On the other hand, websites (

some examples here) have no business tallying the electoral vote before the election. Who has “won” the September 25th electoral vote has no bearing on public policy, and provides noisier estimates of candidate momentum than so the current snapshots of the popular vote.

One of the smartest applications of polling (from a campaign junkie’s perspective) is to analyze which states are “pivotal” (i.e., the closest state that tips the election—FL in 2000 and OH in 2004). If you have followed Nate Silver’s analyses on

538, you may have noticed how Obama’s win percentage (top left of the homepage) fluctuated during the conventions, while the list of pivotal states (middle right) barely moved. The analysis of pivotal states has two great features: (1) it provides campaigns with actionable intelligence about where to direct their resources, and (2) it is much less vulnerable to the minute-to-minute fluctuations of the news cycle.

So the next time your preferred candidate is

behind by more than the percent of undecideds, instead of freaking out, remember that a large chunk of the electorate is still persuadable. And then channel any remaining nervous energy into volunteering in the nearest battleground state.

It seems worth noting, though, that the calculations identifying "pivotal states" are based on the same assumptions about the variance and covariance of state movements over time as the calculations of Electoral College win probabilities. In both cases, those assumptions are crucial to the answer.

Nate Silver at fivethirtyeight has a rather vague and convoluted explanation of what he's assuming (http://www.fivethirtyeight.com/2008/03/frequently-asked-questions-last-revised.html), with a promise of more detail leading to a dead link. The current Obama "win percentage" is 83%, which seems to me to imply that the real uncertainty in the estimates is greatly understated.

Andrew Gelman recently posted a new paper (http://www.stat.columbia.edu/~gelman/research/unpublished/election5.pdf) using past election results and this year's polls to forecast the Electoral College outcome. No mention of covariances in the simulations, and an 84% chance of Obama winning based on polls from _February_, increasing to 89% based on more recent polls. Again, that just seems silly.

Finally, Princeton's own Sam Wang produces Electoral College projections assuming no covariance in state movements, but then declines to translate them into win probabilities. (He helpfully points out that you can integrate the histograms yourself if you're so inclined.) He has a lengthy discussion of the issue (http://election.princeton.edu/2008/08/28/technical-note-correlated-change-among-states-revisited/) that seems to boil down to this: If the projection is viewed as a "snapshot" of the current situation, state-by-state "errors" will be uncorrelated (not clear why); and if the projection is viewed as a forecast of the actual election outcome, there are lots of complicated uncertainties that would need to be modeled somehow.

Uh, yeah.

I completely agree that the variance of the state estimates (relative to the national) is crucial. But, the variance of the national estimate is not crucial, which is what hinders many other models. For the former estimate of variance, we have a good chunk of data to use: 51 points per modern election. For the estimate of how the national vote varies over time, we only have a handful of cases.

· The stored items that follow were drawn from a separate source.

(** Witness of [subscribe_before_identify]. *)
Lemma subscribe_before_identify_witness :
  Forall (fun f => forall c, f <> Identify c) [OtherType] /\
  receive all_open store_X 1%N None [OtherType; SubscribeJob (Some "X")] c1_c2
    = (None, c1_c2).
Proof.
  assert (Forall (fun f => forall c, f <> Identify c) [OtherType]) as H.
  { apply Forall_cons. split; [discriminate|apply Forall_nil_2]. }
  split; [exact H|].
  exact (proj1 (subscribe_before_identify all_open store_X 1%N [OtherType]
                  (Some "X") c1_c2 H)).
Defined.

End ServerClaims.

(** ** Snapshots *)

Section Snapshots.
Import WebSocketServer.

(** The server only ever adds calls at the end of [wire]. *)













(** A client that identifies with the empty string is registered and told so,
    and gets no snapshot either. *)
Lemma empty_client_id_gets_no_snapshot :
  let n := run [ (all_open, store_X, Connect 1%N);
                 (all_open, store_X, Receive 1%N (Identify (Some "")));
                 (all_open, store_X, Receive 1%N (SubscribeJob (Some "X"))) ] no_node in
  clients (server n) !! "" = Some 1%N /\
  received 1%N (wire (server n)) = [Connection ""].
Proof. vm_compute. done. Qed.

End Snapshots.
Lemma flash_all_device_isolated_witness :
  let W := quiet_world ["usb-Klipper_rp2040_30AB-if00"] 0 in
  let entry := usb_entry "usb-Klipper_rp2040_30AB*" "none" "make_flash" in
  let other := can_entry "48ca7afe7a44" "can" "katapult_can" in
  let st := first_batch [{| path := "/dev/serial/by-id/usb-Klipper_rp2040_30AB-if00";
                            filename := "usb-Klipper_rp2040_30AB-if00" |}]
              [fresh_result other; fresh_result entry] in
  let run := flash_all_device W can_verified can_interface_ready no_config_issue
               preflight_passes mcu_unknown sample_config "/tmp/fw" 40 1 2 ∅ entry st
               start_state in
  exists st',
    fst run = Ok st'
    /\ (verify_ok <$> results st' !! 1%nat) = Some true
    /\ length (results st') = length (results st)
    /\ forall j, j <> 1%nat -> results st' !! j = results st !! j.
Proof.
  intros W entry other st run.
  pose (st' := match fst run with Ok b => b | _ => st end).
  assert (E : run = (Ok st', snd run)).
  { rewrite (surjective_pairing run) at 1. f_equal; vm_compute; reflexivity. }
  exists st'. split; [now rewrite E|]. split; [vm_compute; reflexivity|].
  exact (flash_all_device_isolated W can_verified can_interface_ready no_config_issue
           preflight_passes mcu_unknown sample_config "/tmp/fw" 40 1 2 ∅ entry st
           start_state st' (snd run) E).
Defined.
(** * DNS-01 challenge of lego: [challenge/dns01/dns_challenge.go]

    A shallow embedding of the dns-01 challenge lifecycle (PreSolve, Solve,
    CleanUp, Sequential), of the record derivation (GetChallengeInfo,
    GetRecord) and of the CNAME walk (getChallengeFQDN), together with the
    two Go standard-library routines the record value is built from
    (crypto/sha256 and encoding/base64). *)

From Stdlib Require Import ZArith List String Ascii Bool Lia.
Import ListNotations.

Local Open Scope Z_scope.

(** ** Go strings as byte sequences *)

(** A Go [string] is a sequence of bytes; [[]byte(s)] lists them.  A byte is
    kept as a [Z] in [0, 256). *)
Fixpoint bytes_of_string (s : string) : list Z :=
  match s with
  | EmptyString => []
  | String c rest => Z.of_N (N_of_ascii c) :: bytes_of_string rest
  end.

(** ** crypto/sha256 *)

Module Sha256.

(** [sha256.Size]: the size of a checksum in bytes. *)
Definition Size : nat := 32.

(** [chunk]: the block size in bytes. *)
Definition chunk : nat := 64.

Definition wrap32 (x : Z) : Z := x mod 2 ^ 32.

(** uint32 addition. *)
Definition add32 (a b : Z) : Z := wrap32 (a + b).

(** [bits.RotateLeft32(x, -n)]. *)
Definition rotr (n x : Z) : Z :=
  Z.lor (Z.shiftr x n) (wrap32 (Z.shiftl x (32 - n))).

(** [^x] on a uint32. *)
Definition not32 (x : Z) : Z := Z.lxor x (2 ^ 32 - 1).
Lemma direction_endings_witness :
  let '(ops, m') := endDirection (mkConn None true) Remote Client None zeroMetrics in
  after_ops Client ([DoCloseWrite Remote] ++ proxyFinalOps) = Shut
  /\ after_ops Remote ([DoCloseWrite Remote] ++ proxyFinalOps) = Shut
  /\ (classify None = Graceful ->
      m' = zeroMetrics /\ after_ops Client ops = Open /\ after_ops Remote ops = WriteShut)
  /\ (classify None <> Graceful -> after_ops Client ops = Shut /\ after_ops Remote ops = Shut)
  /\ (TotalErrors m' <> TotalErrors zeroMetrics <-> classify None = Failed).
Proof.
  apply (direction_endings (mkConn None true) Remote Client None zeroMetrics [DoCloseWrite Remote]). discriminate.
Defined.

Definition burst : list loop_event := [Accepted 1%nat; Accepted 2%nat; HandlerDone 1%nat false; Accepted 3%nat].

Lemma accept_loop_accounts_witness :
  let st := AcceptLoop 1 burst in
  handling st ++ rejected st ++ ended accept0 1 burst ≡ₚ [1%nat; 2%nat; 3%nat]
  /\ ActiveConnections (loopMetrics st) = Z.of_nat (length (handling st))
  /\ Z.of_nat (length (handling st)) <= 1
  /\ Forall (fun d => backoffMin <= d <= backoffMax) (slept st).
Proof. apply (accept_loop_accounts 1 burst). unfold max_int64. lia. Defined.
(* ===== verification/EnvFile.v ===== *)
(** The .env loader (src/internal/config/envfile/envfile.go). The environment is
    a map, the file its bytes or the reason it cannot be read. *)
From S2P Require Import Prelude GoStrings.
From Stdlib Require Import Ascii.

Abbreviation environment := (gmap string string).

(** [os.Getenv] answers the empty string for a variable that is not set. *)
Definition Getenv (env : environment) (key : string) : string := default "" (env !! key).

Definition cr : ascii := "013"%char.
Definition nul : ascii := "000"%char.
Definition squote : ascii := "039"%char.

(** [os.Setenv] refuses an empty key, a key with [=] or NUL, a value with NUL;
    its error is ignored by [Load]. *)
Definition Setenv (key value : string) (env : environment) : environment :=
  if bool_decide (key = "") || negb (no_byte "=" key) || negb (no_byte nul key) || negb (no_byte nul value)
  then env else <[key := value]> env.

Inductive env_file_error : Type := OpenFailed | LineTooLong.

(** [bufio.ScanLines]: the lines without their end, a carriage return dropped. *)
Definition drop_cr (line : string) : string := TrimSuffix line (String cr "").
Definition scan_lines (data : string) : list string :=
  let parts := Split nl data in
  match last parts with
  | Some "" => removelast parts
  | _ => parts
  end.
(** A scanner gives up on a line its 64 KiB buffer cannot hold. *)
Definition max_line : Z := 65536.

(** Strip surrounding quotes: the same single or double quote at both ends. *)
Definition quoted_by (q : ascii) (value : string) : bool :=
  (2 <=? len value)%nat && HasPrefix value (String q "") && HasSuffix value (String q "").
Definition unquote (value : string) : string :=
  if quoted_by dquote value || quoted_by squote value then str_drop 1 (str_take (len value - 1) value) else value.

(** One line: its key and value, if it has them. *)
Definition env_line (raw : string) : option (string * string) :=
  let line := TrimSpace raw in
  if bool_decide (line = "") || HasPrefix line "#" then None
  else
    match index_byte "=" line with
    | None | Some 0%nat => None
    | Some idx =>
        Some (TrimSpace (str_take idx line), unquote (TrimSpace (str_drop (S idx) line)))
    end.

Fixpoint env_lines (lines : list string) (values : gmap string string) : gmap string string :=
  match lines with
  | [] => values
  | l :: ls =>
      env_lines ls (match env_line (drop_cr l) with Some (k, v) => <[k := v]> values | None => values end)
  end.

(** A file that exists with its bytes, does not exist, or cannot be opened. *)
Inductive env_file : Type := EnvData (data : string) | EnvMissing | EnvUnreadable.

Definition Values (f : env_file) : result env_file_error (gmap string string) :=
  match f with
  | EnvMissing => Ok ∅
  | EnvUnreadable => Err OpenFailed
  | EnvData data =>
      let lines := scan_lines data in
      if existsb (fun l => (max_line <=? Z.of_nat (len l))%Z) lines then Err LineTooLong
      else Ok (env_lines lines ∅)
  end.

(** Set every pair, in the order the map is ranged over. *)
Definition setAll (pairs : list (string * string)) (env : environment) : environment :=
  fold_left (fun e '(k, v) => Setenv k v e) pairs env.
Definition Load (f : env_file) (env : environment) : result env_file_error environment :=
  values ← Values f; Ok (setAll (map_to_list values) env).

(** * Facts *)

Definition settable (k v : string) : bool :=
  negb (bool_decide (k = "")) && no_byte "=" k && no_byte nul k && no_byte nul v.

Lemma Setenv_settable k v env : settable k v = true -> Setenv k v env = <[k := v]> env.
Proof.
  unfold settable, Setenv. rewrite !andb_true_iff. intros [[[H1 H2] H3] H4].
  apply negb_true_iff in H1. by rewrite H1, H2, H3, H4.
Qed.

Lemma Setenv_other k v env k' : k' <> k -> Setenv k v env !! k' = env !! k'.
Proof. intros H. unfold Setenv. case_match; [done|]. by rewrite lookup_insert_ne. Qed.

Lemma setAll_lookup pairs env k :
  NoDup pairs.*1 ->
  setAll pairs env !! k
  = match list_to_map (M := gmap string string) pairs !! k with
    | Some v => if settable k v then Some v else env !! k
    | None => env !! k
    end.
Proof.
  revert env. induction pairs as [|[k0 v0] pairs IH]; intros env Hnd; [done|].
  cbn in Hnd. apply NoDup_cons in Hnd as [Hni Hnd]. cbn [setAll fold_left list_to_map foldr fst snd].
  change (fold_left _ pairs ?e) with (setAll pairs e). rewrite IH by done.
  destruct (decide (k = k0)) as [->|Hne].
  - rewrite lookup_insert_eq. rewrite (not_elem_of_list_to_map_1 pairs k0) by done.
    destruct (settable k0 v0) eqn:Hs.
    + by rewrite Setenv_settable, lookup_insert_eq by done.
    + unfold Setenv. unfold settable in Hs.
      destruct (bool_decide (k0 = "")), (no_byte "=" k0), (no_byte nul k0), (no_byte nul v0); try done.
  - rewrite lookup_insert_ne by done. rewrite Setenv_other by done. done.
Qed.

Lemma Load_lookup f env env' values k :
  Values f = Ok values -> Load f env = Ok env' ->
  env' !! k = match values !! k with
              | Some v => if settable k v then Some v else env !! k
              | None => env !! k
              end.
Proof.
  unfold Load. intros -> [= <-]. rewrite setAll_lookup by apply NoDup_fst_map_to_list.
  by rewrite list_to_map_to_list.
Qed.

Lemma env_lines_lookup lines values k v :
  env_lines lines values !! k = Some v ->
  values !! k = Some v \/ exists l, l ∈ lines /\ env_line (drop_cr l) = Some (k, v).
Proof.
  revert values. induction lines as [|l lines IH]; intros values; cbn; [by left|].
  intros H. apply IH in H as [H|(l' & Hl & He)].
  - destruct (env_line (drop_cr l)) as [[k0 v0]|] eqn:E; [|by left].
    destruct (decide (k0 = k)) as [->|Hne].
    + rewrite lookup_insert_eq in H. injection H as ->. right. exists l. split; [left|done].
    + rewrite lookup_insert_ne in H by done. by left.
  - right. exists l'. split; [by right|done].
Qed.

(** ** Writing a file and reading it back *)

(** A key and a value that need no quoting: no spaces, a key that is not a
    comment and holds no [=], a value that is not quoted. *)
Definition tidy (kv : string * string) : bool :=
  let '(k, v) := kv in
  settable k v && negb (str_any is_space k) && negb (str_any is_space v) && negb (HasPrefix k "#")
  && negb (quoted_by dquote v || quoted_by squote v)
  && (Z.of_nat (len k + len v) <? 65000)%Z.

Definition env_text (kv : string * string) : string := kv.1 +:+ "=" +:+ kv.2.
Fixpoint render (pairs : list (string * string)) : string :=
  match pairs with [] => "" | kv :: r => env_text kv +:+ newline +:+ render r end.

Lemma str_all_rev p s : str_all p (str_rev s) = str_all p s.
Proof.
  induction s as [|c s IH]; [done|]. rewrite str_rev_cons, str_all_app, IH. cbn.
  by rewrite andb_true_r, andb_comm.
Qed.

Lemma TrimSuffix_no_byte c s : no_byte c s = true -> TrimSuffix s (String c "") = s.
Proof.
  intros H. unfold TrimSuffix, HasSuffix. replace (HasPrefix _ _) with false; [done|].
  unfold no_byte in H. rewrite <- str_all_rev in H. change (str_rev (String c "")) with (String c "").
  destruct (str_rev s) as [|d r]; [done|]. cbn in *. apply andb_true_iff in H as [H _].
  apply negb_true_iff, eqc_false in H. symmetry. apply andb_false_iff. left. by apply eqc_false.
Qed.

Lemma no_space_no_byte c s : is_space c = true -> str_any is_space s = false -> no_byte c s = true.
Proof.
  intros Hc. unfold no_byte. induction s as [|d s IH]; [done|]. cbn. rewrite orb_false_iff. intros [Hd Hs].
  rewrite IH, andb_true_r by done. apply negb_true_iff, eqc_false. intros ->. congruence.
Qed.

Lemma HasPrefix_app_byte (c : ascii) a b :
  a <> "" -> HasPrefix (a +:+ b) (String c "") = HasPrefix a (String c "").
Proof.
  assert (He : forall s, HasPrefix s "" = true) by (by intros []).
  destruct a; [done|]. intros _. cbn. by rewrite !He.
Qed.

Lemma env_line_tidy kv : tidy kv = true -> env_line (drop_cr (env_text kv)) = Some kv.
Proof.
  destruct kv as [k v]. unfold tidy, settable. rewrite !andb_true_iff, !negb_true_iff.
  intros [[[[[[[[Hk Heq] _] _] Hsk] Hsv] Hc] Hq] _]. unfold env_text. cbn [fst snd].
  assert (Hs : str_any is_space (k +:+ "=" +:+ v) = false) by (by rewrite !str_any_app, Hsk, Hsv).
  unfold drop_cr. rewrite TrimSuffix_no_byte by (by apply no_space_no_byte).
  apply bool_decide_eq_false in Hk. unfold env_line.
  rewrite (trim_none is_space (k +:+ _)) by done.
  replace (bool_decide (k +:+ "=" +:+ v = "")) with false
    by (symmetry; apply bool_decide_eq_false; by destruct k).
  rewrite HasPrefix_app_byte, Hc by done. cbn [orb].
  change ("=" +:+ v) with (String "=" v).
  assert (Hi : index_byte "=" (k +:+ String "=" v) = Some (len k)).
  { clear - Heq. unfold no_byte, len in *. induction k as [|c k IH]; [done|]. cbn in *.
    apply andb_true_iff in Heq as [Hc Hk]. apply negb_true_iff in Hc. by rewrite Hc, IH. }
  rewrite Hi. destruct (len k) as [|n] eqn:Hl; [by destruct k|]. rewrite <- Hl.
  rewrite str_take_app. replace (str_drop (S (len k)) (k +:+ String "=" v)) with v
    by (clear; unfold len; induction k; cbn; done).
  unfold TrimSpace. rewrite !trim_none by done. unfold unquote. by rewrite Hq.
Qed.

Lemma scan_lines_render pairs :
  Forall (fun kv => tidy kv = true) pairs -> scan_lines (render pairs) = map env_text pairs.
Proof.
  intros H. assert (Hs : Split nl (render pairs) = map env_text pairs ++ [""]).
  { induction H as [|kv pairs Hkv _ IH]; [done|]. cbn [render map app].
    change (newline +:+ render pairs) with (String nl (render pairs)).
    rewrite Split_app_sep, IH; [done|].
    destruct kv as [k v]. unfold tidy in Hkv. rewrite !andb_true_iff, !negb_true_iff in Hkv.
    destruct Hkv as [[[[[_ Hsk] Hsv] _] _] _]. apply no_space_no_byte; [done|].
    unfold env_text. cbn [fst snd]. by rewrite !str_any_app, Hsk, Hsv. }
  unfold scan_lines. rewrite Hs, last_snoc. by rewrite removelast_last.
Qed.

Lemma env_lines_tidy pairs m :
  Forall (fun kv => tidy kv = true) pairs ->
  env_lines (map env_text pairs) m = fold_left (fun m '(k, v) => <[k := v]> m) pairs m.
Proof.
  intros H. revert m. induction H as [|kv pairs Hkv _ IH]; intros m; [done|]. cbn [map env_lines fold_left].
  rewrite env_line_tidy by done. destruct kv as [k v]. apply IH.
Qed.

(** * Properties *)

(** Loading a .env file sets every variable the file names, whatever value
    the environment had for it, and leaves every other variable alone; a file
    that does not exist changes nothing. *)
Theorem env_file_overrides_environment :
  forall (f : env_file) (env env' values : environment) (k : string),
    Values f = Ok values -> Load f env = Ok env' ->
    (values !! k = None -> env' !! k = env !! k)
    /\ (forall v, values !! k = Some v -> settable k v = true -> Getenv env' k = v)
    /\ (f = EnvMissing -> env' !! k = env !! k).
Proof.
  intros f env env' values k Hv Hl. pose proof (Load_lookup f env env' values k Hv Hl) as H.
  split; [by intros Hn; rewrite H, Hn|]. split.
  - intros v Hs Hset. unfold Getenv. by rewrite H, Hs, Hset.
  - intros ->. cbn in Hv. injection Hv as <-. by rewrite H, lookup_empty.
Qed.

(** A file written as one KEY=VALUE line per pair reads back as those pairs,
    a later one replacing an earlier one with its key. *)
Theorem env_file_roundtrip :
  forall (pairs : list (string * string)),
    Forall (fun kv => tidy kv = true) pairs ->
    Values (EnvData (render pairs)) = Ok (fold_left (fun m '(k, v) => <[k := v]> m) pairs ∅).
Proof.
  intros pairs H. unfold Values. rewrite scan_lines_render by done.
  rewrite env_lines_tidy by done. replace (existsb _ _) with false; [done|]. symmetry.
  clear - H. induction H as [|kv pairs Hkv _ IH]; [done|]. cbn [map existsb]. rewrite IH, orb_false_r.
  destruct kv as [k v]. unfold tidy in Hkv. rewrite !andb_true_iff in Hkv. destruct Hkv as [_ Hl].
  apply Z.ltb_lt in Hl. apply Z.leb_gt. unfold env_text, max_line. cbn [fst snd]. rewrite !len_app.
  change (len "=") with 1%nat. lia.
Qed.

Definition demo_env : environment := {[ "TS_TARGET" := "explicit:1" ]}.
Definition demo_file : env_file := EnvData (render [("TS_TARGET", "from-file:2"); ("TS_AUTHKEY", "hskey-x")]).

Lemma env_file_overrides_environment_witness :
  Getenv demo_env "TS_TARGET" = "explicit:1"
  /\ match Values demo_file, Load demo_file demo_env with
     | Ok _, Ok env' => Getenv env' "TS_TARGET" = "from-file:2"
     | _, _ => False
     end.
Proof.
  split; [reflexivity|].
  assert (Hv : match Values demo_file with Ok m => m !! "TS_TARGET" = Some "from-file:2" | Err _ => False end)
    by (vm_compute; reflexivity).
  destruct (Values demo_file) as [values|e] eqn:Hvals; [|exact Hv].
  destruct (Load demo_file demo_env) as [env'|e] eqn:Hload; [|unfold Load in Hload; rewrite Hvals in Hload; discriminate].
  apply (proj1 (proj2 (env_file_overrides_environment demo_file demo_env env' values "TS_TARGET" Hvals Hload)) "from-file:2" Hv).
  vm_compute. reflexivity.
Defined.

Lemma env_file_roundtrip_witness :
  Values (EnvData (render [("TS_TARGET", "host:22"); ("TS_TARGET", "host:23")])) = Ok {[ "TS_TARGET" := "host:23" ]}.
Proof.
  rewrite (env_file_roundtrip [("TS_TARGET", "host:22"); ("TS_TARGET", "host:23")]); [vm_compute; reflexivity|].
  repeat constructor.
Defined.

I have an email chain with Prof. Gelman about his paper on this very point. He and Lock account for the variance of public polling on their estimate of the national vote but nothing for potential shocks between today and Election Day.

After reading Wang's site, I agree with him. Why should polling errors for the states be correlated today (unless polls are collectively misssing young people because of cell phones for instance)? Correlated errors are a much bigger factor when thinking about the state of the race in the future--for example, on Friday after the VP debate moves all the states together in one direction.